Yes, this is definitely possible and encouraged. However, the gist of it is that GraphQL essentially has no understanding of your storage layer until you explicitly explain how to fetch data. The good news about this is that you can use graphql to optimize queries no matter where the data lives.
If you use javascript, there is a package graphql-fields that can simplify your life in terms of understanding the selection set of a query.

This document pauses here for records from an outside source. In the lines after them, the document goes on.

Lemma makeSession_ok cc sc c d hasChunks hasHost s :
  reachable crypto cc c → makeSession crypto c d hasChunks hasHost sc = Some s → session_ok cc sc s.
Proof.
  intros Hr. unfold makeSession. set (u := if decide (length (sf_actorUuid sc) = 32%nat) then _ else _).
  assert (∃ uuid, u = Some uuid ∧ length uuid = kUuidSize) as (uuid&->&Hu).
  { subst u. case_decide as Hl.
    - eexists. split; [done|]. unfold actorUuidFromString. rewrite decide_False by lia. done.
    - destruct (actorUuid_generation crypto Hrandom) as (r&g&_&->&Hg&_). by exists g. }
  cbn. intros [= <-]. split; cbn; try done.
  - by eapply (reach_op crypto cc c (OSetHandlers (installHandlers sc))).
  - exists []. apply makeLocalActorStore_inv.
  - apply makeRemoteActorStore_ok.
  - split; cbn; [done|lia].
  - split; cbn; [done|lia].
Qed.

Lemma reachableSession_ok cc sc s :
  co_writeBackAttempts (sf_chunks sc) ≤ 65 → reachableSession cc sc s → session_ok cc sc s.
Proof.
  intros Hmax. induction 1 as [c d b h s Hr Hm|s op s' _ IH Hop E]; [by eapply makeSession_ok|].
  destruct (runSession_swp _ _ _ _ IH Hmax Hop) as (s1&a&E1&Hs1). rewrite E in E1. by injection E1 as <- <-.
Qed.

(** C9. Every operation of a session is defined, in every state the others lead to: no handler, tick or
    call of a store is undefined behaviour, under these conditions. The chunk store gives up
    after at most 65 write-back attempts (a larger limit shifts the backoff by 64 bits); an
    inserted grid has its 4096 voxels and a prune is within 63 bits of the chunks held (its
    differences overflow otherwise); identifiers are 32 octets; [connect] is not called while the
    net thread of a failed session is not joined; the receives have fuel for what is still to
    arrive; and the waits and [setHandlers] of the connection are not used beside the session.
    The parts keep what they promise alone: the connection is one its own public operations
    reach, so its guarantees hold inside the session; the player's own actor is in no lane; the
    chunk store and the inboxes stay well formed. *)
Theorem session_operations_total cc sc s op :
  co_writeBackAttempts (sf_chunks sc) ≤ 65 → reachableSession cc sc s → session_op_ok op s →
  (∃ s', runSession op s = Some (s', tt)) ∧
  reachable crypto cc (ws_conn s) ∧ k_handlers (ws_conn s) = installHandlers sc ∧
  (∀ l, has_lane (ws_actors s) l → ln_actors l !! ws_uuid s = None) ∧
  ChunkStore.store_ok (ws_chunks s) ∧
  (length (ib_messages (ws_channelInbox s)) ≤ 256)%nat ∧ (length (ib_messages (ws_directInbox s)) ≤ 256)%nat.
Proof.
  intros Hmax Hr Hop. pose proof (reachableSession_ok _ _ _ Hmax Hr) as Hs.
  destruct (runSession_swp _ _ _ _ Hs Hmax Hop) as (s'&[]&E&_). destruct Hs as [? ? _ _ _ Eu _ [_ Hl] ? _ [Em ?] [Em' ?]].
  split; [by exists s'|]. split; [done|]. split; [done|]. split; [|split; [done|lia]].
  intros l Hin. rewrite <- Eu. by apply Hl.
Qed.

(** The hosts the game was told are the changes, each once and in order, and the last of them is the
    host the session knows. *)
Theorem session_hosts cc sc s :
  co_writeBackAttempts (sf_chunks sc) ≤ 65 → reachableSession cc sc s →
  changes [] (hostsTold (ws_told s)) ∧ lastHost [] (hostsTold (ws_told s)) = ws_hostUserId s.
Proof. intros Hmax Hr. by destruct (reachableSession_ok _ _ _ Hmax Hr) as [_ _ _ _ _ _ _ _ _ _ _ _ Hh]. Qed.

(** C10. A tick drains the connection and routes: every event the ring held is dispatched, and each store
    is given its own share of the calls, in order, and nothing else — own updates to the local
    actor, others' to the lanes, voxels to the chunks, errors to the actor and the log, events to
    the router, messages to the two inboxes, the rest to the game. Then the presence loop runs,
    the stale actors are reaped when due, at most one chunk is written back, and the game hears of
    a new host. *)
Theorem tick_routes cc sc s s' :
  co_writeBackAttempts (sf_chunks sc) ≤ 65 → reachableSession cc sc s → tick crypto order s = Some (s', tt) →
  ∃ k q l now, ring_rep (k_ring (ws_conn s)) k q ∧ l.*1 = concat (callsOf (installHandlers sc) <$> q) ∧
    clockNow (k_world (ws_conn s)) ≤ now ∧ Forall (λ ct, now ≤ ct.2) l ∧
    (∃ c1 c2, localTick (foldl hear (ws_self s) (flat_map (selfShare (ws_uuid s)) l)) (Some c1) now = (ws_self s', c2) ∧
       ring_rep (k_ring c1) k []) ∧
    ws_actors s' = (let actors := foldl storeStep (ws_actors s) (flat_map (actorsShare (ws_uuid s)) l) in
      if sf_reapIntervalMs sc <=? now - ws_lastReapMs s then storeReap actors now else actors) ∧
    (∃ d r, chunkTick order (foldl merge (ws_chunks s) (flat_map chunksShare l)) (ws_durable s) now =
       Some (ws_chunks s', d, r)) ∧
    ws_errors s' = presenceErrors (foldl errorStep (ws_errors s) (flat_map errorsShare l)) (ws_self s') ∧
    ws_events s' = (routerRun (ws_events s) (flat_map eventsShare l)).1 ∧
    inboxRun (ws_channelInbox s) (flat_map channelShare l) = Some (ws_channelInbox s', []) ∧
    inboxRun (ws_directInbox s) (flat_map directShare l) = Some (ws_directInbox s', []) ∧
    ∃ host, ws_told s' = ws_told s ++ flat_map (gameShare sc (ws_uuid s) (er_handlers (ws_events s))) l ++ host ∧
      (host = [] ∧ ws_hostUserId s' = ws_hostUserId s ∨
       host = [THost (ws_hostUserId s')] ∧ ws_hostUserId s' ≠ ws_hostUserId s).
Proof.
  intros Hmax Hr E. pose proof (reachableSession_ok _ _ _ Hmax Hr) as Hs.
  destruct (reachable_ok _ _ _ (se_conn _ _ _ Hs)) as (_&k0&q&ms0&Hok).
  destruct (tick_swp _ _ _ _ _ _ Hs Hok Hmax) as (s2&a&E2&_&now&l&s1&c2&st&Ht). rewrite E in E2. injection E2 as <- <-.
  destruct Ht as [El (c1&w&Hw&->&Eo&Hrt) (k&ms&Hok1&Hok') Hm Ep Ee Ea Ec Er Hh _].
  destruct Hrt as [(w1&Ew1&Hq1) Ht Eu E1 E3 E4 E5 E6 E7 E8 E9]. unfold uninvolved in Eu.
  injection Eu as Eu1 Eu2 Eu3 Eu4 Eu5 Eu6 Eu7 Eu8. injection Er as R1 R2 R3. cbn in *.
  injection Eo as _ Ew _ _ _ _. pose proof Hw as (_&_&_&?).
  exists k, q, l, (clockNow w). split; [by eapply ca_ring, oa_at|]. split; [done|]. split; [done|]. split.
  { eapply List.Forall_impl; [|exact Ht]. cbn. rewrite Ew. cbn. lia. }
  split; [exists (ws_conn s1), (Some c2); rewrite <- E1; split; [done|by eapply ca_ring, oa_at]|].
  split; [rewrite Ea; unfold reaped; by rewrite Eu2, Eu7, E3, (se_config _ _ _ Hs)|].
  split; [by rewrite <- E4, <- Eu1|]. split; [by rewrite <- E5|]. split; [by rewrite R1|]. split; [by rewrite R2|].
  split; [by rewrite R3|]. rewrite (se_config _ _ _ Hs) in E9.
  destruct Hh as [[Eh Et]|[Eh Et]]; rewrite Et, E9, Eu6 in *.
  - exists []. rewrite app_nil_r. split; [done|]. left. split; [done|congruence].
  - eexists. rewrite <- app_assoc. split; [done|]. right. done.
Qed.

(** ** Presence *)

(** What hearing leaves of the actor: everything the send loop looks at. *)
Definition pose (self : LocalActorStore) :=
  (la_uuid self, la_options self, la_chunk self, la_state self, (la_joined self, la_dirty self, la_resendDue self),
   (la_lastSendMs self, la_lastFullSendMs self, la_lastHeartbeatMs self), la_lastSent self).

Lemma hear_pose ops self : pose (foldl hear self ops) = pose self.
Proof.
  revert self. induction ops as [|op ops IH]; intros self; [done|]. cbn [foldl]. rewrite IH.
  destruct op; try done. cbn [hear]. unfold recordError. by case_decide.
Qed.

Lemma pose_sends self self' now : pose self' = pose self → tickSends self' now = tickSends self now.
Proof.
  unfold pose, tickSends, sendInterval. intros [= _ Eo _ _ Ej Ed Er El Ef _ _]. by rewrite Eo, Ej, Ed, Er, El, Ef.
Qed.

(** What the actor puts into an update. *)
Definition poseSend (self : LocalActorStore) : SpatialSend :=
  mkSpatialSend (la_chunk self) (la_uuid self) (blobBytes (la_state self)) (lo_distance (la_options self)) (lo_decay (la_options self)).

(** A message handed on is on the wire after a flush, or pending behind a full send buffer, unless a
    faulty socket lost it. *)
Definition delivered (m : bytes) (st : Status) (c : Conn W) : Prop :=
  if ok st then m ∈ onWire c
  else st = WouldBlock → m ∈ onWire c ∨ ∃ ms, bw_rep (k_bundle c) ms ∧ m ∈ ms.

Lemma transmitted_delivered m st0 st c ms c1 ms1 c' ms' :
  ok st0 = true → transmitted m st0 c ms c1 ms1 → flush_post st c1 ms1 c' ms' → bw_rep (k_bundle c') ms' →
  delivered m st c'.
Proof.
  intros Hok Ht [_ Hf] Hb. unfold transmitted in Ht. rewrite Hok in Ht.
  assert (m ∈ onWire c1 ++ ms1) as Hin.
  { destruct Ht as [(_&->&_)|[(f&_&_&_&_&_&->)|(_&_&_&_&->&->)]]; set_solver. }
  unfold delivered in *. destruct (ok st); [by destruct Hf as (->&_)|].
  destruct Hf as (_&_&->&Hf). intros Hst. rewrite decide_True in Hf by done. destruct Hf as [-> _].
  apply elem_of_app in Hin as [?|?]; [by left|right; eauto].
Qed.

(** The actor and the connection after an attempt. *)
Definition presented cc s s' (now : Z) : Prop :=
  ∃ u, la_lastSent (ws_self s') = Some u ∧ su_state u = la_state (ws_self s) ∧ su_chunk u = la_chunk (ws_self s) ∧
    su_sentAtMs u = now ∧
    match su_sequence u with
    | Some q =>
        q = k_sequence (ws_conn s) ∧ la_dirty (ws_self s') = false ∧ la_resendDue (ws_self s') = false ∧
        la_lastSendMs (ws_self s') = now ∧ es_sent (ws_errors s') !! q = Some (KActorUpdate, Some (ws_uuid s)) ∧
        ∃ m st, parseLongSpatial m = Some (Val (view_of (spatialParams (ws_conn s) ActorUpdateRequest (poseSend (ws_self s))))) ∧
          (∀ mac, mac_ok crypto (k_token64 (ws_conn s)) mac → verifyLongSpatial crypto m (k_token64 (ws_conn s)) mac = Some Ok) ∧
          delivered m st (ws_conn s') ∧ ∃ c, reachable crypto cc c ∧ flushSends c = Some (ws_conn s', st)
    | None =>
        la_resendDue (ws_self s') = true ∧ la_dirty (ws_self s') = la_dirty (ws_self s) ∧
        la_lastSendMs (ws_self s') = la_lastSendMs (ws_self s)
    end.

Lemma sendNow_uuid self (c : option (Conn W)) now reason self' c' st :
  sendNow self c now reason = (self', c', st) → la_uuid self' = la_uuid self.
Proof. unfold sendNow. destruct (sendActorUpdate _ _) as [c1 [q|e]]; by intros [= <- _ _]. Qed.

Lemma sendNow_message self c now reason self' c2 st0 k q ms :
  conn_at crypto c k q ms → params_ok (spatialParams c ActorUpdateRequest (poseSend self)) →
  sendNow self (Some c) now reason = (self', Some c2, st0) →
  (∃ ms2, conn_at crypto c2 k q ms2 ∧ ok st0 = true ∧ la_lastSequence self' = Some (k_sequence c) ∧
     (∃ u, la_lastSent self' = Some u ∧ su_sequence u = Some (k_sequence c)) ∧
     ∃ m st, ok st = true ∧ transmitted m st c ms c2 ms2 ∧
       parseLongSpatial m = Some (Val (view_of (spatialParams c ActorUpdateRequest (poseSend self)))) ∧
       ∀ mac, mac_ok crypto (k_token64 c) mac → verifyLongSpatial crypto m (k_token64 c) mac = Some Ok) ∨
  ok st0 = false.
Proof.
  intros Hc Hp. unfold sendNow. cbn [sendActorUpdate spec_sender Conn_sender]. unfold sendThrough. cbn [mbind option_bind].
  change (mkSpatialSend _ _ _ _ _) with (poseSend self).
  destruct (Connection.sendActorUpdate crypto (poseSend self) c) as [[c3 r]|] eqn:E; [|done].
  apply (sendLongSpatial_outcome crypto c k q ms) in E as (_&ms2&Hc2&Ho); [|done..].
  destruct r as [q'|e]; intros [= <- <- <-].
  - left. destruct Ho as (_&->&m&st&Hst&Ht&Hpa&Hv). exists ms2. split; [done|]. split; [done|]. split; [done|].
    split; [by eexists|]. by exists m, st.
  - right. destruct Ho as [He _]. destruct e; done.
Qed.

(** The presence loop end to end. A tick attempts an update exactly when the actor has joined, its
    interval is over and its pose changed, the last attempt failed or a keyframe is due. One that
    leaves is a single authentic [ActorUpdateRequest] with the actor's current chunk and state
    under the connection's sequence, on the wire when the tick ends if the socket takes the
    flush, still pending if its buffer is full; errors that name its sequence are attributed to
    the actor. One that fails leaves the change due. *)
Theorem tick_presence cc sc s s' :
  co_writeBackAttempts (sf_chunks sc) ≤ 65 → reachableSession cc sc s →
  params_ok (spatialParams (ws_conn s) ActorUpdateRequest (poseSend (ws_self s))) →
  tick crypto order s = Some (s', tt) →
  ∃ now, clockNow (k_world (ws_conn s)) ≤ now ∧
    if tickSends (ws_self s) now then presented cc s s' now
    else la_lastSent (ws_self s') = la_lastSent (ws_self s) ∧ la_dirty (ws_self s') = la_dirty (ws_self s) ∧
      la_resendDue (ws_self s') = la_resendDue (ws_self s).
Proof.
  intros Hmax Hr Hp E. pose proof (reachableSession_ok _ _ _ Hmax Hr) as Hs.
  destruct (reachable_ok _ _ _ (se_conn _ _ _ Hs)) as (_&k0&q0&ms0&Hok).
  destruct (tick_swp _ _ _ _ _ _ Hs Hok Hmax) as (s2&a&E2&_&now&l&s1&c2&st&Ht). rewrite E in E2. injection E2 as <- <-.
  destruct Ht as [_ (c1&w&Hw&->&Eo&Hrt) (k&ms&Hok1&_) Hm Ep Ee _ _ _ _ Ef].
  pose proof (rt_conn _ _ _ Hrt) as (w1&Ec1&_). pose proof (rt_rest _ _ _ Hrt) as Eu. unfold uninvolved in Eu.
  injection Eu as _ _ _ Eu _ _ _ _. cbn in Ec1, Eu. clear Hok.
  pose proof (hear_pose (flat_map (selfShare (ws_uuid s)) l) (ws_self s)) as Epose.
  pose proof (rt_self _ _ _ Hrt) as Eself. cbn in Eself. rewrite <- Eself in Epose. clear Eself Hrt.
  exists (clockNow w). split; [by destruct Hw as (_&_&_&?)|]. rewrite <- (pose_sends _ _ (clockNow w) Epose).
  pose proof Epose as Ep'. unfold pose in Ep'. injection Ep' as P1 P2 P3 P4 P5 P6 P7 P8 P9 P10 P11.
  destruct (tickSends (ws_self s1) (clockNow w)) eqn:Et.
  2: { destruct (localTick_idle _ _ _ _ _ Et Ep) as [->|(_&_&_&->)]; cbn; by rewrite P11, P6, P7. }
  rewrite localTick_sends, Et in Ep.
  destruct (sendNow (ws_self s1) (Some (ws_conn s1)) (clockNow w) _) as [[self' c'] st0] eqn:Es. injection Ep as -> ->.
  pose proof (sendNow_spec _ _ _ _ _ _ _ Es) as (_&_&_&_&(u&Hu&S1&S2&S3&S4)&S5&S6).
  assert (spatialParams (ws_conn s1) ActorUpdateRequest (poseSend (ws_self s1)) =
    spatialParams (ws_conn s) ActorUpdateRequest (poseSend (ws_self s))) as Epar.
  { injection Eo as Q1 _ Q3 _ _ Q4 _ _ _. rewrite Ec1. unfold spatialParams, poseSend. cbn. by rewrite Q1, Q3, Q4, P1, P2, P3, P4. }
  assert (k_token64 (ws_conn s1) = k_token64 (ws_conn s) ∧ k_sequence (ws_conn s1) = k_sequence (ws_conn s)) as [Etok Eseq].
  { injection Eo as _ _ _ Q4 _ Q5 _ _ _. rewrite Ec1. cbn. by rewrite Q4, Q5. }
  exists u. split; [done|]. split; [congruence|]. split; [congruence|]. split; [done|].
  destruct (sendNow_message _ _ _ _ _ _ _ _ _ _ (oa_at _ _ _ _ _ Hok1) ltac:(by rewrite Epar) Es)
    as [(ms2&Hc2&Hst0&Els&(u'&Hu'&Hq)&m&stm&Hstm&Htr&Hpa&Hv)|Hst0]; rewrite Hst0 in S5, S6.
  - assert (u' = u) as -> by congruence. rewrite Hq. destruct S6 as (S6&S7&_). rewrite Etok, Eseq, Epar in *.
    split; [done|]. split; [done|]. split; [done|]. split; [done|]. split.
    { rewrite Ee. unfold presenceErrors. rewrite Els. cbn. rewrite lookup_insert_eq.
      assert (la_uuid (ws_self s') = ws_uuid s) as ->; [|done].
      pose proof (sendNow_uuid _ _ _ _ _ _ _ Es) as ->. rewrite P1. apply Hs. }
    exists m, st. split; [done|]. split; [done|].
    destruct (wp_elim _ _ _ (flushSends_wp crypto _ _ _ _ Hc2)) as (c3&st'&E3&_&ms3&Hc3&Hfl).
    rewrite Ef in E3. injection E3 as <- <-.
    split; [eapply transmitted_delivered; [exact Hstm|exact Htr|exact Hfl|by eapply ca_bundle]|].
    exists c2. split; [|done]. destruct (se_self _ _ _ Hm) as [g (Hb&Hd&_)].
    destruct (sendNow_live cc sc s1 (ws_self s1) g _ _ _ _ _ Hm (se_selfUuid _ _ _ Hm) Hb Hd Es) as ((c0&[= <-]&Hr0&_)&_). done.
  - destruct (su_sequence u) as [q|] eqn:Hq; [by discriminate (proj2 S4 Hst0)|].
    destruct S6 as (->&->&_). by rewrite P6, P8.
Qed.
End Session.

It looks something like this.
If you had this query
query GetCityEvents {
getCity(id: "id-for-san-francisco") {
id
name
events {
edges {
node {
id
name
date
sport {
id
name
}
}
}
}
}
}
then a resolver might look like this
import graphqlFields from 'graphql-fields';
function getCityResolver(parent, args, context, info) {
const selectionSet = graphqlFields(info);
/**
selectionSet = {
id: {},
name: {},
events: {
edges: {
node: {
id: {},
name: {},
date: {},
sport: {
id: {},
name: {},
}
}
}
}
}
*/
// .. generate sql from selection set
return db.query(generatedQuery);
}
There are also higher level tools like join monster that might help with this.
Here is a blog post that covers some of these topics in more detail. https://scaphold.io/community/blog/querying-relational-data-with-graphql/
In Scala implementation(Sangria-grahlQL) you can achieve this by following:
Suppose this is the client query:
query BookQuery {
Books(id:123) {
id
title
author {
id
name
}
}
}
And this is your QueryType in Garphql Server.
val BooksDataQuery = ObjectType(
"data_query",
"Gets books data",
fields[Repository, Unit](
Field("Books", ListType(BookType), arguments = bookId :: Nil, resolve = Projector(2, (context, fields) =>{ c.ctx.getBooks(c.arg(bookId), fields).map(res => res)}))
)
)
val BookType = ObjectType( ....)
val AuthorType = ObjectType( ....)
Repository class:
def getBooks(id: String, projectionFields: Vector[ProjectedName]) {
/* Here you have the list of fields that client specified in the query.
in this cse Book's id, title and author - id, name.
The fields are nested, for example author has id and name. In this case author will have sequence of id and name. i.e. above query field will look like:
Vector(ProjectedName(id,Vector()), ProjectedName(title,Vector()),ProjectedName(author,ProjectedName(id,Vector()),ProjectedName(name,Vector())))
Now you can put your own logic to read and parse fields the collection and make it appropriate for query in database. */
}
So basically, you can intercept specified fields by client in your QueryType's field resolver.